Anima – [Wajdi Mouawad]

Anima fait partie de ces livres dont il est difficile de parler, tant l’intensité littéraire et poétique ébranle son lecteur. Il lui faut du temps pour prendre du recul, comprendre la source de cet ébranlement, la raison du plaisir du texte, démêler les sentiments, faire la part entre ce qu’il lit et comment il le lit. La littérature contemporaine s’aventure rarement sur le terrain du surnaturel et c’est un manque. Wajdi Mouawad prend le risque de la violence des mots, pour essayer de dire quelque chose de la violence du monde. Ce qui au premier abord peut rebuter constitue sans aucun doute la force du roman, sa singularité et sa beauté.

 Après Heureux les heureux, nous avons de nouveau à faire à un auteur dont la réputation est avant tout celle d’un homme de théâtre. Mais tout comme Yasmina Reza, Wajdi Mouawad prouve que le talent de dramaturge est transposable dans le champ romanesque. Quel art mieux que le théâtre pour mettre en avant le pouvoir de la parole, quel lieu mieux que la scène pour faire se rencontrer les mots et leurs vibrations ? On sent dans le roman de Wajdi Mouawad cette conscience de la puissance du verbe. C’est en effet une œuvre puissante qu’Anima, une œuvre qu’on pourrait qualifier d’intemporelle sans trop s’avancer.

Sophie Jodoin, « Étude pour Anima », 2012

À propos de son théâtre, Wajdi Mouawad dit qu’il « [lui] faut inventer une langue qui permet[te] la distance, une langue forcément poétique ». Il va plus loin en parlant de « langue métaphysique » et convoque Céline en se reconnaissant comme lui la nécessité d’être « dans le monde et hors du monde »*. Bien qu’il s’agisse d’un roman, Anima déploie magistralement cette langue métaphysique, qui tend à transfigurer le réel, à extraire l’universel du singulier, à dire l’indicible.

Nous réapprendrions à parler. Nous inventerions des mots nouveaux.

L’indicible du roman, c’est, dès le premier chapitre, un crime d’une cruauté rare. Wahhch Debch découvre le corps de sa femme, assassinée avec leur enfant à naître, que le meurtrier a poignardée et violée. Un tel acte en ouverture du roman annonce la tonalité. Gagné par la douleur et la désespérance, Wahhch se lance sur les traces du meurtrier, un Indien Mohawk, traque qui réveille en lui d’autres douleurs et souvenirs enfouis et qui fait resurgir notamment le Liban originel, sur fond de guerre et de traumatismes. (Ce que Wajdi Mouawad a mis de lui dans ce roman est sans doute à chercher du côté de ces origines.)
Au cours de cette sinistre épopée à travers l’Amérique, l’homme suit son instinct animal, animé par un désir de violence et poussé par l’odeur du sang. Humanité et bestialité se disputent en lui, la bestialité primant souvent sur le reste. Peu, voire pas d’espoir dans cette fresque où l’homme risque de se perdre tout en croyant se trouver.

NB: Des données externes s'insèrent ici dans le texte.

Lemma catalog_options_stay_in_range_witness :
  apply_option_impact (decision_dict (num 1000) (num 50) (num 2000))
    (QuestionOption.mk "B" "Descuento parcial y más volumen"
       {[ "price_multiplier" := num 0.97; "production_multiplier" := num 1.05 ]})
  = decision_dict (num 1050) (num 48.5) (num 2000).
Proof.
  pose (q := default (Question.mk "" "" []) (QUESTION_BANK !! 1%nat)).
  pose (o := default (QuestionOption.mk "" "" ∅) (Question.options q !! 1%nat)).
  destruct (catalog_options_stay_in_range q o (num 1000) (num 50) (num 2000))
    as (Heq & _).
  - apply (list_elem_of_lookup_2 _ 1%nat). reflexivity.
  - apply (list_elem_of_lookup_2 _ 1%nat). reflexivity.
  - by vm_compute.
  - by vm_compute.
  - by vm_compute.
  - etransitivity; [exact Heq|]. unfold decision_dict. repeat f_equal; qc_eval.
Defined.

(** ** Assigning the questions of a quarter *)

(** A history shorter than the catalog leaves a question to ask. *)
Lemma catalog_not_exhausted (history : list string) :
  (length history < 20)%nat →
  ∃ q0, q0 ∈ QUESTION_BANK ∧ Question.id q0 ∉ history.
Proof.
  intros Hshort.
  destruct (decide (Forall (λ q, Question.id q ∈ history) QUESTION_BANK)) as [Hall|Hsome].
  - exfalso.
    assert (Question.id <$> QUESTION_BANK ⊆+ history) as Hsub.
    { apply NoDup_submseteq; [apply QUESTION_BANK_ids_NoDup|].
      intros key (q & -> & Hq)%list_elem_of_fmap.
      exact (proj1 (Forall_forall _ _) Hall q Hq). }
    apply submseteq_length in Hsub.
    rewrite length_fmap, QUESTION_BANK_length in Hsub. lia.
  - apply not_Forall_Exists in Hsome; [|intros q; apply _].
    apply Exists_exists in Hsome as (q0 & Hq0 & Hfree). by exists q0.
Qed.

(** The question drawn is not in the exclusion list while the catalog has
    a question that is not excluded. *)
Lemma pick_random_question_fresh (history : list string) (g g' : rng) (q : Question.t) :
  (∃ q0, q0 ∈ QUESTION_BANK ∧ Question.id q0 ∉ history) →
  pick_random_question (Some history) g = Ok (q, g') →
  Question.id q ∉ history.
Proof.
  intros (q0 & Hq0 & Hfree). unfold pick_random_question.
  assert (q0 ∈ filter (not_excluded (Some history)) QUESTION_BANK) as Hin0.
  { apply list_elem_of_filter. split; [by right|exact Hq0]. }
  destruct (decide (filter (not_excluded (Some history)) QUESTION_BANK = [])) as [Hnil|Hne].
  { rewrite Hnil in Hin0. by apply not_elem_of_nil in Hin0. }
  destruct (random_choice_elem _ g Hne) as (x & Hx & _ & Hin).
  rewrite Hx. intros [= <- _].
  apply list_elem_of_filter in Hin as [[[Hfalsy|Hfalsy]|Hnotin] _].
  - discriminate Hfalsy.
  - injection Hfalsy as ->. apply not_elem_of_nil.
  - exact Hnotin.
Qed.

Lemma assign_company_spec (company updated : Company.t) (g g' : rng) :
  assign_company company g = Ok (updated, g') →
  ∃ q, pick_random_question (Some (history_or_empty (Company.question_history company))) g
       = Ok (q, g')
    ∧ q ∈ QUESTION_BANK
    ∧ updated
      = {| Company.name := Company.name company;
           Company.financials := Company.financials company;
           Company.decisions := Company.decisions company;
           Company.agent_chat := Company.agent_chat company;
           Company.active_question_id := Some (Question.id q);
           Company.selected_option_id := None;
           Company.question_history :=
             Some (history_or_empty (Company.question_history company) ++ [Question.id q]) |}.
Proof.
  unfold assign_company.
  destruct (pick_random_question_Ok (Some (history_or_empty (Company.question_history company))) g)
    as (q & -> & Hq).
  cbn. intros [= <- <-]. exists q. split; [reflexivity|]. split; [exact Hq|reflexivity].
Qed.

(** X10. [assign_quarter_questions] gives every company of the session a
    question of the catalog as its active question and appends the id of
    that question to the question history; a company that has been asked
    fewer than 20 questions is never asked one of its history again. The
    selected option is reset, while the name, the financial history, the
    pending decision and the chat of every company, the order of the
    companies and the fields of the session are kept. The session is saved
    under its id; no other session of the repository changes. *)
Theorem assign_quarter_questions_assigns
    (repository repository' : InMemorySessionRepository.t)
    (session_id : string) (g g' : rng) (session' : Session.t) :
  SessionService.assign_quarter_questions repository session_id g
  = Ok (session', repository', g') →
  ∃ session,
    InMemorySessionRepository.get_by_id repository session_id = Some session
    ∧ InMemorySessionRepository.get_by_id repository' (Session.id session) = Some session'
    ∧ (∀ other, other ≠ Session.id session →
         InMemorySessionRepository.get_by_id repository' other
         = InMemorySessionRepository.get_by_id repository other)
    ∧ Session.id session' = Session.id session
    ∧ Session.game_code session' = Session.game_code session
    ∧ Session.game_status session' = Session.game_status session
    ∧ Session.current_quarter session' = Session.current_quarter session
    ∧ Session.last_update_time session' = Session.last_update_time session
    ∧ Forall2
        (λ kc kc',
           let history := history_or_empty (Company.question_history kc.2) in
           kc'.1 = kc.1
           ∧ Company.name kc'.2 = Company.name kc.2
           ∧ Company.financials kc'.2 = Company.financials kc.2
           ∧ Company.decisions kc'.2 = Company.decisions kc.2
           ∧ Company.agent_chat kc'.2 = Company.agent_chat kc.2
           ∧ Company.selected_option_id kc'.2 = None
           ∧ ∃ q, q ∈ QUESTION_BANK
               ∧ Company.active_question_id kc'.2 = Some (Question.id q)
               ∧ Company.question_history kc'.2 = Some (history ++ [Question.id q])
               ∧ ((length history < 20)%nat → Question.id q ∉ history))
        (Session.companies session) (Session.companies session').
Proof.
  unfold SessionService.assign_quarter_questions.
  destruct (InMemorySessionRepository.get_by_id repository session_id) as [session|];
    [|intros H; discriminate H].
  destruct (for_each_company _ _ _) as [[updated g1]|] eqn:Hloop; cbn;
    [|intros H; discriminate H].
  intros [= <- <- <-]. exists session. cbn.
  split; [reflexivity|]. split.
  { unfold InMemorySessionRepository.get_by_id. cbn. apply lookup_insert_eq. }
  split.
  { intros other Hother. unfold InMemorySessionRepository.get_by_id. cbn.
    apply lookup_insert_ne. congruence. }
  do 5 (split; [reflexivity|]).
  apply for_each_company_inv in Hloop. eapply Forall2_impl; [exact Hloop|].
  intros [company_id company] [company_id' company'] [Hkey (g2 & g3 & Hbody)].
  cbn in Hkey, Hbody |- *.
  apply assign_company_spec in Hbody as (q & Hpick & Hq & ->). cbn.
  split; [congruence|]. do 5 (split; [reflexivity|]).
  exists q. split; [exact Hq|]. split; [reflexivity|]. split; [reflexivity|].
  intros Hshort. eapply pick_random_question_fresh; [|exact Hpick].
  by apply catalog_not_exhausted.
Qed.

L’originalité du récit tient à sa polyphonie. La traque a lieu sur des terres indéterminées, toujours à la frontière entre Canada et États-Unis, et on la suit par le biais de voix animales, les animaux que Wahhch croise, parfois à son insu. De l’insecte au loup, de l’animal domestique à la bête sauvage. Tout commence avec « Felix Sylvestris Catus », le chat, gardien du foyer – foyer dont la sécurité n’est plus garantie – que l’on quitte très rapidement pour des créatures indomptées et proches des origines du monde.

Le titre est évocateur et porteur de sens : on peut y lire « animal », comme le bestiaire qui constitue le concert des voix, la pulsation et le rythme qui soutiennent le récit ; « âme »**, comme celle que Wahhch cherche à préserver en se faisant justicier et en se mettant en quête de sa propre innocence ou culpabilité ; « Animas » comme le lieu où prend fin la chasse à l’homme, tout comme le lieu où la vie peut recommencer.

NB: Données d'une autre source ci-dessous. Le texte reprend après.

(** C6 fails at [recent(0)]: on a log of capacity 200 that holds one entry,
    [recent(0)] returns that entry, one more than the zero entries asked
    for. *)
Lemma recent_zero_returns_everything :
  ∃ log, EventLog_init 200 = Return log ∧
    length (recent 0 None None
              (EventLog_record Sample.world (Sample.envelope_of "test.event" "t1")
                 "" (Sample.fl (0 # 1)) true log)) = 1%nat.
Proof. eexists. split; reflexivity. Qed.

(** ** The scenarios of the test suite *)

(** [test_bus_publish_subscribe] and [test_bus_metrics_and_log]: after one
    published event the handler has one processed call and no error, the log
    holds the event and the forwarded result, both [ok], and the result is on
    the queue. *)
Example test_bus_publish_subscribe :
  ∃ b : @Bus Sample.runtime, Sample.dispatched = Some b ∧
    processed (metrics b) !! "MockHandler" = Some 1 ∧
    errors (metrics b) !! "MockHandler" = None ∧
    Sample.log_view b = [("test.event", true); ("test.result", true)] ∧
    Sample.queue_view b = Some ["test.result"].
Proof. eexists. split; [reflexivity|]. vm_compute. done. Qed.

(** [test_bus_request_response]: the request returns the forwarded result
    of the handler. *)
Example test_bus_request_response :
  ∃ r : @Envelope Sample.runtime, Sample.responded = Return r ∧
    event_type r = "test.result" ∧
    payload r = String.list_byte_of_string "echo:req" ∧
    error r = None.
Proof. eexists. split; [reflexivity|]. vm_compute. done. Qed.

Anima est un grand roman. Mais il n’est de toute évidence pas à mettre entre toutes les mains. Si vous cherchez une lecture facile et distrayante, passez votre chemin. Si vous vous sentez proche de cette littérature qui explore les tréfonds de l’âme humaine et la noirceur qu’il peut y avoir dans l’humanité, vous pouvez sans trop vous tromper ouvrir Anima. Tout en gardant à l’esprit qu’aucune lecture ne devrait être insoutenable et qu’il est toujours possible de refermer le livre.

* Retrouvez ici l’interview de Wajdi Mouawad dont sont extraites ces citations
** Du latin anima.

Pendant très longtemps, j’ai cru que tout le monde voulait être un artiste, que tout le monde voulait être bouleversé face à un œuvre d’art. Et pendant très longtemps, ce bouleversement signifiait pour moi ébranlement de la raison. La raison ne tient plus, elle craque, et le corps ne peut que réagir émotivement. Pour moi, ça a toujours été la quête quand j’écris une pièce de théâtre ou un roman. (Wajdi Mouawad)

Carte d’identité

  • Titre : Anima
  • Auteur : Wajdi Mouawad
  • Genre : roman
  • Date de publication : 2012
  • Édition (poche) : Babel
  • Nombre de pages : 494

Un extrait

« Je sens monter l’envie irrépressible de me jeter sur sa bouche, l’arracher, pour ne laisser qu’un grand trou vide et silencieux au milieu de son visage. Je grogne. Motherfucker !! dit mon maître et je tâche de me contenir, mais la vague est puissante, ma volonté n’y peut rien. Je me dresse. Calm down, Motherfucker !! J’aboie. Calm down !! L’injonction m’indiffère. Je grogne, je me tourne vers l’homme et je lui montre mes crocs. Son corps se met à exhaler cette bouffée verdâtre, pleine des embruns de la terreur, si caractéristique des créatures sans force ni courage. Il a peur. Cela me met hors de moi. Mon maître dit Motherfucker !! Sit you fuckin bastard !! Mon maître est lié au mouvement du truck, attaché au volant qu’il tient de ses mains. Motherfucker, no !! Je n’obéis pas. Les mots des humains ne sont pas le sang des bêtes. Arrête ton chien ! crie-t-il, et je me jette sur lui. Je veux la séparation de sa tête d’avec son corps ! Je cherche sa gorge, la caverne abjecte de sa voix. Il se recroqueville et protège son visage de ses mains. Je happe son poignet et je tire de toutes mes forces. Un flot de salive me sort de la gueule […]. »

page 173

3 réflexions sur “Anima – [Wajdi Mouawad]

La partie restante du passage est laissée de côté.